Here’s the thing. All Open Source projects / products out there are Open Source for a reason. Many of them (like jOOQ, for instance) are Open Source merely because Open Source allows the vendor to very easily distribute their software, getting a lot of marketing traction for the upselling offering. In the SaaS world and in many other worlds, this idea is called Freemium (someone actually went through the hassle of creating a website about “freemium”: http://www.freemium.org). Others want software to be free as in freedom. Again, others simply don’t care and use whatever license they find (often, ironically, the wrong one).

When you contribute, you will need to accept contributor license agreements, or rights and title transfer agreements. Some licenses consider their CLA to be implicit (e.g. read this article by Red Hat about why CLAs are unnecessary when contributing to Apache Licensed software). Others have more important reasons why they need a CLA or transfer agreement.

This is important to the maintainer of the software, and it should be important to you.
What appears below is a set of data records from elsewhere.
(** * therme: name reconciliation and schedule-text parsing

    A shallow embedding of the matching and parsing core of
    [src/generate_html.py]:

    - [activity_names] / [activity_details_map]  (lines 22-27)
    - [find_best_match]                          (lines 29-67)
    - [parse_schedule_program]                   (lines 69-117)
    - [unmatched_activities]                     (lines 126-140)

    Python strings are sequences of Unicode code points; they are modelled
    as [list N].  The services Python takes from its Unicode database
    ([str.lower], the classes [\d] and [\s]) and the four [rapidfuzz]
    scorers are parameters of the development: every theorem holds for
    whatever functions are plugged in, and the few facts a theorem needs
    about them are stated as hypotheses of that theorem.  Scores are
    rational numbers ([Q]): [rapidfuzz] returns floats between 0 and 100 and
    the code only compares them. *)

From Stdlib Require Import QArith Ascii String.
From stdpp Require Import gmap list.

Local Open Scope N_scope.

(** ** Python text *)

Abbreviation str := (list N) (only parsing).

(** An ASCII literal as a Python string. *)
Definition lit (s : string) : str :=
  List.map N_of_ascii (list_ascii_of_string s).

(** [a == b] on strings. *)
Definition str_eqb (a b : str) : bool := bool_decide (a = b).

(** [s.startswith(p)] *)
Fixpoint startswith (s p : str) {struct p} : bool :=
  match p, s with
  | [], _ => true
  | _ :: _, [] => false
  | a :: p', b :: s' => (a =? b) && startswith s' p'
  end.

(** [sub in s]: [sub] occurs in [s] as a contiguous substring. *)
Fixpoint str_in (sub s : str) : bool :=
  startswith s sub ||
  match s with
  | [] => false
  | _ :: s' => str_in sub s'
  end.

(** Python truthiness of an optional string: [None] and [''] are falsy. *)
Definition truthy (o : option str) : bool :=
  match o with
  | Some (_ :: _) => true
  | _ => false
  end.

(** ** Scores *)

(** [a >= b] and [a > b] on scores. *)
Definition ge_score (a b : Q) : bool := Qle_bool b a.
Definition gt_score (a b : Q) : bool := negb (Qle_bool a b).

(** Python's [max(a, b, c)]: the first maximal argument. *)
Definition max3 (a b c : Q) : Q :=
  let m := if gt_score b a then b else a in
  if gt_score c m then c else m.

(** A similarity scorer, [scorer(s1, s2)]. *)
Definition scorer := str -> str -> Q.

(** ** Data model *)

(** A record of the detail catalog ([activities_data['activities']]). *)
Record ActivityDetail := {
  title : str;
  description : str;
  url : str;
  tier : option str;
  program : option str
}.

(** An entry of the weekly schedule; [name] may be missing. *)
Record ScheduleEntry := {
  name : option str;
  location : str;
  time : str
}.

(** One day of the schedule; the [activities] key may be missing. *)
Record DayData := {
  theme : str;
  activities : option (list ScheduleEntry)
}.

(** A parsed row of a schedule text. *)
Record ScheduleRow := {
  row_days : str;
  row_location : str;
  row_time : str
}.

(** The result of [find_best_match]: the record (or [None]) and its score. *)
Abbreviation MatchResult := (option ActivityDetail * Q)%type (only parsing).

(** ** The name index and the resolver *)

Section Resolver.

(** [str.lower] *)
Variable lower : str -> str.

(** [fuzz.ratio], [fuzz.partial_ratio], [fuzz.token_sort_ratio],
    [fuzz.token_set_ratio] *)
Variables ratio partial_ratio token_sort_ratio token_set_ratio : scorer.

(** [activities_data['activities']] *)
Variable catalog : list ActivityDetail.

(** Lines 23-27: the ordered names and the name -> record mapping; a later
    record with the same title overwrites the earlier one. *)
Definition activity_names : list str := title <$> catalog.

Definition activity_details_map : gmap (list N) ActivityDetail :=
  foldl (fun m activity => <[title activity := activity]> m) ∅ catalog.

(** Lines 32-34: the exact stage, a loop with an early return. *)
Fixpoint exact_stage (schedule_name : str) (names : list str)
  : option MatchResult :=
  match names with
  | [] => None
  | activity_name :: rest =>
      if str_eqb (lower schedule_name) (lower activity_name)
      then Some (activity_details_map !! activity_name, 100%Q)
      else exact_stage schedule_name rest
  end.

(** Line 40: the containment test on the case-folded strings. *)
Definition contained (schedule_name activity_name : str) : bool :=
  str_in (lower schedule_name) (lower activity_name)
  || str_in (lower activity_name) (lower schedule_name).

(** Lines 42-46: the containment score, on the strings as given. *)
Definition partial_score (schedule_name activity_name : str) : Q :=
  max3 (ratio schedule_name activity_name)
       (partial_ratio schedule_name activity_name)
       (token_sort_ratio schedule_name activity_name).

(** Lines 37-48: the containment stage. *)
Fixpoint partial_stage (schedule_name : str) (threshold : Q)
    (names : list str) : option MatchResult :=
  match names with
  | [] => None
  | activity_name :: rest =>
      if contained schedule_name activity_name
         && ge_score (partial_score schedule_name activity_name) threshold
      then Some (activity_details_map !! activity_name,
                 partial_score schedule_name activity_name)
      else partial_stage schedule_name threshold rest
  end.

(** Modelled from the spec: [process.extractOne(query, choices, scorer=sc,
    score_cutoff=cutoff)] belongs to the [rapidfuzz] library, which is not
    part of the repository.  The specification (4.1, stage 3) has it search
    the entire ordered sequence for the single highest-scoring candidate at
    or above the threshold.  The choices are scored in order, the scorer
    being applied to the query and the choice as they are; a choice
    replaces the current result when its score is at least the cutoff and
    strictly greater than the score of the current result, so that of
    several choices of the same best score the first one is kept, as in
    the library.  The result is [(choice, score, index)] or [None]. *)
Fixpoint extractOne_loop (sc : scorer) (query : str) (cutoff : Q)
    (choices : list str) (i : nat) (result : option (str * Q * nat))
  : option (str * Q * nat) :=
  match choices with
  | [] => result
  | choice :: rest =>
      let s := sc query choice in
      let better :=
        match result with
        | None => true
        | Some (_, best, _) => gt_score s best
        end in
      extractOne_loop sc query cutoff rest (S i)
        (if ge_score s cutoff && better then Some (choice, s, i) else result)
  end.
If you care about free as in freedom (for instance), go back to #8 and ask the vendor / maintainer, if you can keep the copyright for your contribution, becoming a licensor of the software. If you do not follow #8 and provide your pull request before signing any agreements, well then just sign the thing, please. I mean, your ideology and dogma is important, but then again, not that important.

Conclusion

By now, you either had a laugh or you’re completely mad at me and this article. It wasn’t meant to be taken too seriously. But here’s the serious part to it. Open Source is everywhere and it is inevitable. GitHub gave Open Source an even bigger boost. Contributing is (technically) very easy. This has pros and cons.

Most often, contributions to projects that are hosted on GitHub are very welcome. But don’t take contributions for granted. Don’t take appreciation for your work for granted. Don’t take Open Source for granted. GitHub is only a hosting platform (before, we used to host on SourceForge). It is not an ideology. It doesn’t mean you can do anything you want with what’s hosted on GitHub.

TL;DR: Don’t just send a pull request. Engage with your vendor and with the vendor’s community. It will be a much more rewarding experience for everyone.